- WORK TASK:
Wherever a line holds the word "version", copy that line from the data.

Stored items:
Lemma decode_encode_chunk l s : is_chunk l -> b32_encode_chunk l 40 = Ok s -> b32_decode_chunk s = Ok l.
Proof.
  intros Hl. rewrite encode_chunk_ok by done. intros Es.
  assert (s = map alpha (groups 8 (be_int (l ++ [0; 0; 0])))) as -> by congruence. destruct (chunk_word l Hl) as (x & Hx & Ew).
  set (w := be_int (l ++ [0; 0; 0])) in *. assert (E : decode_loop (map alpha (groups 8 w)) 0 (64 - 5) = Ok w).
  { pose proof (decode_loop_groups 8 w 0 ltac:(lia)) as E. change (0 * 2 ^ (24 + 5 * Z.of_nat 8)) with 0 in E.
    change (5 * Z.of_nat 8) with 40 in E. change (24 + 40 - 5) with (64 - 5) in E. rewrite E. f_equal. rewrite Ew.
    rewrite (Z.mul_comm (2 ^ 24) x), Z.div_mul, Z.mod_small by lia. lia. }
  unfold b32_decode_chunk. rewrite E. cbn [mbind outcome_bind]. f_equal. destruct Hl as [Hl Hb]. unfold w.
  replace 8%nat with (length (l ++ [0; 0; 0])) by (rewrite length_app, Hl; done).
  rewrite be_bytes_int; [|apply Forall_app; split; [done|by repeat constructor]].
  unfold CHUNK_LENGTH_BYTES. rewrite take_app_le, take_ge by lia. done.
Qed.

Lemma encode_decode_chunk s l : length s = 8%nat -> b32_decode_chunk s = Ok l ->
  is_chunk l /\ b32_encode_chunk l 40 = Ok s.
Proof.
  intros Hs Hd. unfold b32_decode_chunk in Hd. apply obind_ok in Hd as (r & Er & El).
  assert (l = take 5 (be_bytes 8 r)) as -> by (unfold CHUNK_LENGTH_BYTES in El; congruence). clear El.
  destruct (decode_loop_inv 8 s 0 r Hs ltac:(lia) Er) as (Es & x & Hx & E). rewrite Z.mul_0_l, Z.add_0_l in E. subst r.
  destruct (word_chunk x Hx) as [Hc Ew]. split; [done|].
  by rewrite encode_chunk_ok, Ew, <-Es.
Qed.

(** ** Whole texts *)

Definition b32_char (c : Z) : Prop := 0 <= c < 128 /\ Forall (fun x => c <> x) [DOT; COLON; LBRACKET].

Lemma alpha_groups_char n w : Forall b32_char (map alpha (groups n w)).
Proof.
  apply Forall_map. eapply Forall_impl; [apply groups_range|]. intros d Hd.
  by destruct (alpha_spec d Hd) as (_ & _ & Hlt & Hdot).
Qed.

Lemma take_chunk l m : length l = (5 * S m)%nat -> Forall is_byte l ->
  is_chunk (take 5 l) /\ length (drop 5 l) = (5 * m)%nat /\ Forall is_byte (drop 5 l).
Proof.
  intros Hl Hb. split_and!; [|rewrite length_drop; lia|by apply Forall_drop].
  split; [rewrite length_take; lia|by apply Forall_take].
Qed.

Lemma chunks5_cons fuel l m : length l = (5 * S m)%nat -> chunks5 (S fuel) l = take 5 l :: chunks5 fuel (drop 5 l).
Proof. by destruct l. Qed.

Lemma chunk_bits l : is_chunk l -> Z.of_nat (length l * 8) = 40.
Proof. intros [-> _]. done. Qed.

Lemma encode_chunks_ok m : forall fuel l, length l = (5 * m)%nat -> (m <= fuel)%nat -> Forall is_byte l ->
  exists s, encode_chunks (chunks5 fuel l) = Ok s /\ length s = (8 * m)%nat /\ Forall b32_char s /\ decode_chunks m s = Ok l.
Proof.
  induction m as [|m IH]; intros fuel l Hl Hf Hb.
  { destruct l; [|discriminate Hl]. exists []. split_and!; [by destruct fuel|done|constructor|done]. }
  destruct fuel as [|fuel]; [lia|]. destruct (take_chunk l m Hl Hb) as (Hc & Hl' & Hb').
  destruct (IH fuel (drop 5 l) Hl' ltac:(lia) Hb') as (s & Es & Hls & Hcs & Ed).
  rewrite (chunks5_cons fuel l m Hl). cbn [encode_chunks]. rewrite (chunk_bits _ Hc), encode_chunk_ok by done.
  set (t := map alpha _). assert (Ht : length t = 8%nat) by done. exists (t ++ s). split_and!.
  - cbn [mbind outcome_bind]. by rewrite Es.
  - rewrite length_app, Ht, Hls. lia.
  - apply Forall_app. split; [apply alpha_groups_char|done].
  - cbn [decode_chunks]. rewrite take_app_le, take_ge, drop_app_ge, Ht, Nat.sub_diag by lia.
    rewrite (decode_encode_chunk (take 5 l) t Hc (encode_chunk_ok _ Hc)). cbn [mbind outcome_bind]. rewrite drop_0.
    rewrite Ed. cbn [mbind outcome_bind]. by rewrite take_drop.
Qed.

Lemma decode_chunks_ok m : forall s l fuel, length s = (8 * m)%nat -> (m <= fuel)%nat -> decode_chunks m s = Ok l ->
  length l = (5 * m)%nat /\ Forall is_byte l /\ encode_chunks (chunks5 fuel l) = Ok s.
Proof.
  induction m as [|m IH]; intros s l fuel Hs Hf Hd.
  { destruct s; [|discriminate Hs]. injection Hd as <-. by destruct fuel. }
  cbn [decode_chunks] in Hd. apply obind_ok in Hd as (c & Ec & Hd). apply obind_ok in Hd as (r & Er & [= <-]).
  destruct (encode_decode_chunk (take 8 s) c) as [Hc Ee]; [rewrite length_take; lia|done|].
  destruct fuel as [|fuel]; [lia|].
  destruct (IH (drop 8 s) r fuel) as (Hl & Hb & Er'); [rewrite length_drop; lia|lia|done|].
  assert (Hlen : length (c ++ r) = (5 * S m)%nat) by (rewrite length_app, Hl; destruct Hc; lia).
  split_and!; [done|apply Forall_app; split; [apply Hc|done]|].
  pose proof Hc as [Hc5 _]. rewrite (chunks5_cons fuel _ m Hlen), take_app_le, take_ge, drop_app_ge, Hc5, Nat.sub_diag by lia.
  cbn [encode_chunks]. rewrite drop_0, (chunk_bits _ Hc), Ee. cbn [mbind outcome_bind]. rewrite Er'. cbn [mbind outcome_bind].
  by rewrite take_drop.
Qed.

Lemma ends_with_app pat s : ends_with pat (s ++ pat) = true.
Proof.
  unfold ends_with. apply bool_decide_eq_true_2. rewrite length_app.
  replace (length s + length pat - length pat)%nat with (length s) by lia. by rewrite drop_app_ge, Nat.sub_diag by lia.
Qed.

(** A text without dots has no occurrence of the suffix. *)
Lemma remove_suffix s : Forall b32_char s -> remove_all ONION_SUFFIX (s ++ ONION_SUFFIX) = s.
Proof.
  induction 1 as [|c s [_ [Hc _]%Forall_cons] Hs IH]; [done|]. unfold remove_all in *. cbn [app remove_from].
  assert (E : starts_with ONION_SUFFIX (c :: s ++ ONION_SUFFIX) = false).
  { apply bool_decide_eq_false_2. cbn. intros [= E _]. done. }
  by rewrite E, IH.
Qed.

(** * Reading and writing addresses *)

Section OnionText.
Context `{Sha3Lib}.

Definition onion_wf (a : OnionV3Addr) : Prop :=
  length (pubkey a) = PUBKEY_LENGTH /\ Forall is_byte (pubkey a) /\ version a = ONION_ENCODING_VERSION.

Definition payload (a : OnionV3Addr) : list Z := pubkey a ++ checksum a ++ [version a].

Lemma checksum_ok a : length (checksum a) = 2%nat /\ Forall is_byte (checksum a).
Proof.
  unfold checksum. split; [|apply Forall_take, sha3_256_bytes].
  rewrite length_take, sha3_256_length. done.
Qed.

Lemma payload_ok a : onion_wf a -> length (payload a) = 35%nat /\ Forall is_byte (payload a).
Proof.
  intros (Hl & Hb & Hv). destruct (checksum_ok a) as [Hc Hcb]. unfold payload. rewrite !length_app, Hl, Hc. split; [done|].
  rewrite !Forall_app, Hv. split_and!; try done. by repeat constructor.
Qed.

Lemma payload_split a : onion_wf a ->
  take 32 (payload a) = pubkey a /\ take 2 (drop 32 (payload a)) = checksum a /\ payload a !! 34%nat = Some (version a).
Proof.
  intros (Hl & _). destruct (checksum_ok a) as [Hc _]. unfold payload, PUBKEY_LENGTH in *. split_and!.
  - rewrite take_app_le, take_ge by lia. done.
  - rewrite drop_app_ge, Hl, Nat.sub_diag, drop_0, take_app_le, take_ge by lia. done.
  - rewrite lookup_app_r, lookup_app_r by lia. by rewrite Hl, Hc.
Qed.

- OUTPUT FOR THIS TASK:
  length (pubkey a) = PUBKEY_LENGTH /\ Forall is_byte (pubkey a) /\ version a = ONION_ENCODING_VERSION.
Definition payload (a : OnionV3Addr) : list Z := pubkey a ++ checksum a ++ [version a].
  take 32 (payload a) = pubkey a /\ take 2 (drop 32 (payload a)) = checksum a /\ payload a !! 34%nat = Some (version a).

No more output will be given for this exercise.